Mechanism of lithium chloride-induced proliferation inhibition and apoptosis of K562 leukemic cells.
- Author:
Hua-Rong TANG
1
;
Qun HE
;
Fa-Chun WANG
Author Information
1. Centeral Laboratory, Affiliated People's Hospital, Jiangsu University, Zhenjiang 210002, China.
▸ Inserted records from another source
(* ===== verification/TlsTheorems.v ===== *)
(** * The TLS layer's window, stream and sent counts *)

From S2P Require Import Prelude TlsLayer.

(** ** What the trace adds up to *)

Definition sum_of (f : tev -> Z) (l : list tev) : Z := foldr (fun e n => f e + n) 0 l.
Definition raw : list tev -> Z := sum_of (fun e => match e with TRaw n => n | _ => 0 end).
Definition given : list tev -> Z := sum_of (fun e => match e with TRecved n => n | _ => 0 end).
Definition last_read (l : list tev) : option Z := foldl (fun r e => match e with TRead ret _ => Some ret | _ => r end) None l.

(** The plaintext mbedTLS gave and the plaintext the application took. *)
Definition plain (l : list tev) : list Z := concat (map (fun e => match e with TRead ret out => take (Z.to_nat ret) out | _ => [] end) l).
Definition taken (l : list tev) : list Z := concat (map (fun e => match e with TApp (Some d) true => d | _ => [] end) l).

#[local] Arguments raw _ : simpl never.
#[local] Arguments given _ : simpl never.
#[local] Arguments last_read _ : simpl never.
#[local] Arguments plain _ : simpl never.
#[local] Arguments taken _ : simpl never.

Lemma sum_snoc f l e : sum_of f (l ++ [e]) = sum_of f l + f e.
Proof. unfold sum_of. rewrite foldr_app. cbn [foldr]. induction l as [|x l IH]; cbn [foldr]; lia. Qed.
Lemma last_snoc l e : last_read (l ++ [e]) = match e with TRead ret _ => Some ret | _ => last_read l end.
Proof. unfold last_read. by rewrite foldl_app. Qed.
Lemma plain_snoc l e : plain (l ++ [e]) = plain l ++ match e with TRead ret out => take (Z.to_nat ret) out | _ => [] end.
Proof. unfold plain. rewrite map_app, concat_app. cbn. by rewrite app_nil_r. Qed.
Lemma taken_snoc l e : taken (l ++ [e]) = taken l ++ match e with TApp (Some d) true => d | _ => [] end.
Proof. unfold taken. rewrite map_app, concat_app. cbn. by rewrite app_nil_r. Qed.

(** ** What mbedTLS promises *)

(** Whatever the transport answers, a call returns with [P]: the bytes taken, the
    state, the value and the data. *)
Fixpoint call_ok {C} (P : Z -> C -> Z -> list Z -> Prop) (c : ssl_call C) (n : Z) : Prop :=
  match c with
  | Recv len k => forall r d, (r <= 0 /\ d = [] \/ 0 < r /\ r = Z.of_nat (length d) /\ (length d <= len)%nat) -> call_ok P (k r d) (n + Z.of_nat (length d))
  | Send data k => forall r, call_ok P (k r) n
  | Ret s r out => P n s r out
  end.

(** [raw_held]: the bytes of records that are not complete. *)
Class SslLaws (C : Type) `{Ssl C} := {
  raw_held : C -> Z;
  raw_held_nonneg s : 0 <= raw_held s;
  avail_nonneg s : 0 <= mbedtls_ssl_get_bytes_avail s;
  out_left_nonneg s : 0 <= out_left s;
  handshake_law s : mbedtls_ssl_get_bytes_avail s = 0 ->
    call_ok (fun n s' r _ => mbedtls_ssl_get_bytes_avail s' = 0 /\ raw_held s' <= raw_held s + n /\ (r = 0 -> raw_held s' = 0)) (mbedtls_ssl_handshake s) 0;
  (** a record is handed out only when it is complete, and is not larger than what arrived for it *)
  read_record s cap : (0 < cap)%nat -> mbedtls_ssl_get_bytes_avail s = 0 ->
    call_ok (fun n s' r out =>
      (0 < r -> Z.of_nat (length out) = r /\ r + mbedtls_ssl_get_bytes_avail s' <= raw_held s + n /\ raw_held s' = 0) /\
      (r <= 0 -> mbedtls_ssl_get_bytes_avail s' = 0 /\ raw_held s' <= raw_held s + n)) (mbedtls_ssl_read s cap) 0;
  (** the rest of a record needs no more bytes *)
  read_rest s cap : (0 < cap)%nat -> 0 < mbedtls_ssl_get_bytes_avail s -> exists s' r out, mbedtls_ssl_read s cap = Ret s' r out /\
    0 < r <= mbedtls_ssl_get_bytes_avail s /\ Z.of_nat (length out) = r /\
    mbedtls_ssl_get_bytes_avail s' = mbedtls_ssl_get_bytes_avail s - r /\ raw_held s' = raw_held s;
  write_law s d : call_ok (fun n s' _ _ => n = 0 /\ mbedtls_ssl_get_bytes_avail s' = mbedtls_ssl_get_bytes_avail s /\ raw_held s' = raw_held s) (mbedtls_ssl_write s d) 0;
  flush_law s : call_ok (fun n s' _ _ => n = 0 /\ mbedtls_ssl_get_bytes_avail s' = mbedtls_ssl_get_bytes_avail s /\ raw_held s' = raw_held s) (mbedtls_ssl_flush_output s) 0;
}.

(** The application does not acknowledge in the callback in which it refuses. *)
Definition refuses_cleanly (w : world) : Prop :=
  forall n d acts e, w_app w n d = Refused acts e -> Forall (fun a => match a with AWrite _ => True | ARecved _ => False end) acts.

Section theorems.
Context {C : Type} `{SslLaws C} (w : world) (fuel : nat).
Abbreviation avail t := (mbedtls_ssl_get_bytes_avail (ssl t)).
Abbreviation rx_left t := (length (concat (rx t))).

(** ** A call of mbedTLS and the fields it leaves alone *)

Definition fields (t : tls_t (C := C)) :=
  (rx_app t, handshake_done t, upper_called t, rx_close_queued t, rx_closed t, rx_passed_unrecved t, bio_bytes_appl t, (bp_loaned t, bp_debt t, alive t),
   (given (tr t), last_read (tr t), plain (tr t), taken (tr t))).

Lemma bio_recv_spec len t t' r d : altcp_mbedtls_bio_recv len t = (t', r, d) ->
  (r <= 0 /\ d = [] \/ 0 < r /\ r = Z.of_nat (length d) /\ (length d <= len)%nat) /\
  fields t' = fields t /\ ssl t' = ssl t /\ bio_bytes_read t' = bio_bytes_read t + Z.of_nat (length d) /\ raw (tr t') = raw (tr t) + Z.of_nat (length d) /\
  (rx_left t' + length d = rx_left t)%nat.
Proof.
  unfold altcp_mbedtls_bio_recv. intros E. assert (E0 : forall p rest, rx t = p :: rest ->
    (log (TRaw (Z.of_nat (length (take len p)))) {| t with rx := match drop len p with [] => rest | p' => p' :: rest end; bio_bytes_read := bio_bytes_read t + Z.of_nat (length (take len p)) |},
     Z.of_nat (length (take len p)), take len p) = (t', r, d) ->
  (r <= 0 /\ d = [] \/ 0 < r /\ r = Z.of_nat (length d) /\ (length d <= len)%nat) /\
  fields t' = fields t /\ ssl t' = ssl t /\ bio_bytes_read t' = bio_bytes_read t + Z.of_nat (length d) /\ raw (tr t') = raw (tr t) + Z.of_nat (length d) /\
  (rx_left t' + length d = rx_left t)%nat).
  { clear E. intros p rest Ep E. injection E as <- <- <-. cbn [log ssl bio_bytes_read tr rx]. split.
    { pose proof (length_take p len) as Hl. destruct (take len p) as [|x l]; [by left|]. right. cbn [length] in *. lia. }
    unfold fields. cbn [rx_app handshake_done upper_called rx_close_queued rx_closed rx_passed_unrecved bio_bytes_appl bp_loaned bp_debt alive tr log].
    unfold given, raw. rewrite !sum_snoc, last_snoc, plain_snoc, taken_snoc, !app_nil_r. split_and!; try done; [by rewrite Z.add_0_r|].
    rewrite Ep. cbn [concat]. rewrite length_app, length_take. assert (length (drop len p) = (length p - len)%nat) by apply length_drop.
    destruct (drop len p) as [|y l]; cbn [concat length] in *; rewrite ?length_app; cbn [length] in *; lia. }
  destruct (rx t) as [|[|x p] rest] eqn:Er.
  - injection E as <- <- <-. split; [left; split; [|done]; by destruct (_ && _)|]. cbn [ssl bio_bytes_read tr rx length concat]. split_and!; try done; lia.
  - destruct rest as [|q rest].
    + injection E as <- <- <-. split; [left; split; [|done]; by destruct (_ && _)|]. cbn [ssl bio_bytes_read tr rx length concat]. split_and!; try done; lia.
    + by apply (E0 [] (q :: rest)).
  - by apply (E0 (x :: p) rest).
Qed.

(** The events that count for nothing here. *)
Definition silent (e : tev) : bool :=
  match e with TRaw _ | TRead _ _ | TRecved _ | TApp (Some _) true => false | _ => true end.
Lemma fields_log e t : silent e = true -> fields (log e t) = fields t /\ raw (tr (log e t)) = raw (tr t).
Proof.
  intros He. unfold fields, raw, given. cbn [log rx_app handshake_done upper_called rx_close_queued rx_closed rx_passed_unrecved bio_bytes_appl bp_loaned bp_debt alive tr].
  rewrite !sum_snoc, last_snoc, plain_snoc, taken_snoc. destruct e as [| | | | | |[]  []| | | | | | |]; try discriminate; by rewrite !Z.add_0_r, !app_nil_r.
Qed.

Definition rest_eq (t t' : tls_t (C := C)) : Prop :=
  fields t' = fields t /\ ssl t' = ssl t /\ bio_bytes_read t' = bio_bytes_read t /\ raw (tr t') = raw (tr t) /\ rx t' = rx t.

Lemma rest_log e t : silent e = true -> rest_eq t (log e t).
Proof. intros He. destruct (fields_log e t He). by split_and!. Qed.
#[local] Instance rest_preorder : PreOrder rest_eq.
Proof. split; [by intros t|]. unfold rest_eq. intros t1 t2 t3 H1 (-> & -> & -> & -> & ->). exact H1. Qed.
- Publication Type:Journal Article
- MeSH:
Antineoplastic Agents;
pharmacology;
Apoptosis;
drug effects;
Cell Cycle;
drug effects;
Cell Proliferation;
drug effects;
Colforsin;
pharmacology;
Flow Cytometry;
Fusion Proteins, bcr-abl;
genetics;
Gene Expression Regulation, Neoplastic;
drug effects;
Humans;
K562 Cells;
Leukemia;
genetics;
metabolism;
pathology;
Lithium Chloride;
pharmacology;
Potassium Channel Blockers;
pharmacology;
RNA, Messenger;
biosynthesis;
genetics;
Reverse Transcriptase Polymerase Chain Reaction;
Sodium Channel Blockers;
pharmacology;
Tetrodotoxin;
pharmacology
- From:
Journal of Experimental Hematology
2005;13(6):979-982
- CountryChina
- Language:Chinese
-
Abstract:
To investigate the mechanism of proliferation inhibition and apoptosis of K562 leukemia cells by lithium chloride (LiCl), after K562 cells were treated with LiCl (30 mmol/L) cell cycle was examined by flow cytometry (FCM) and the expression of bcr/abl fusion gene mRNA was evaluated by RT-PCR. The intracellular Li(+) concentrations of K562 cells were determined at different time after treated with 30 mmol/L LiCl and the effects of TTX and FSK on intracellular Li(+) concentrations of K562 cells were also detected by atomic absorption spectrometry. The effects of TTX and FSK on LiCl-induced growth inhibition of K562 cells were determined by cell counting in liquid culture. The results showed that LiCl (30 mmol/L) caused a sustained arrest in G(2)/M cell cycle and down-regulated the bcr/abl mRNA expression in K562 cells, the intracellular Li(+) concentration of K562 cells increased at 30 minutes after treated with 30 mmol/L LiCl and reached apex at 2 hours, thereafter, gradually decreased and balanced at 4 hours after the treatment. If either Na(+) channel was pre-blocked with TTX or K(+) channel was pre-blocked with FSK, the intracellular Li(+) concentrations of K562 cells treated with 30 mmol/L LiCl were higher than that in the cells just treated with LiCl without pre-blocking. Furthermore, after pre-blocking either Na(+) channel with TTX or K(+) channel with FSK, the inhibition rate of K562 cell growth by 30 mmol/L LiCl could be increased. It is concluded that the mechanism of proliferation inhibition and apoptosis of K562 leukemia cells induced by LiCl is probably related with the G(2)/M cell cycle arrest, the bcr/abl mRNA expression down-regulation and the status of Na(+), K(+), or Li(+) ion channels on K562 leukemia cells.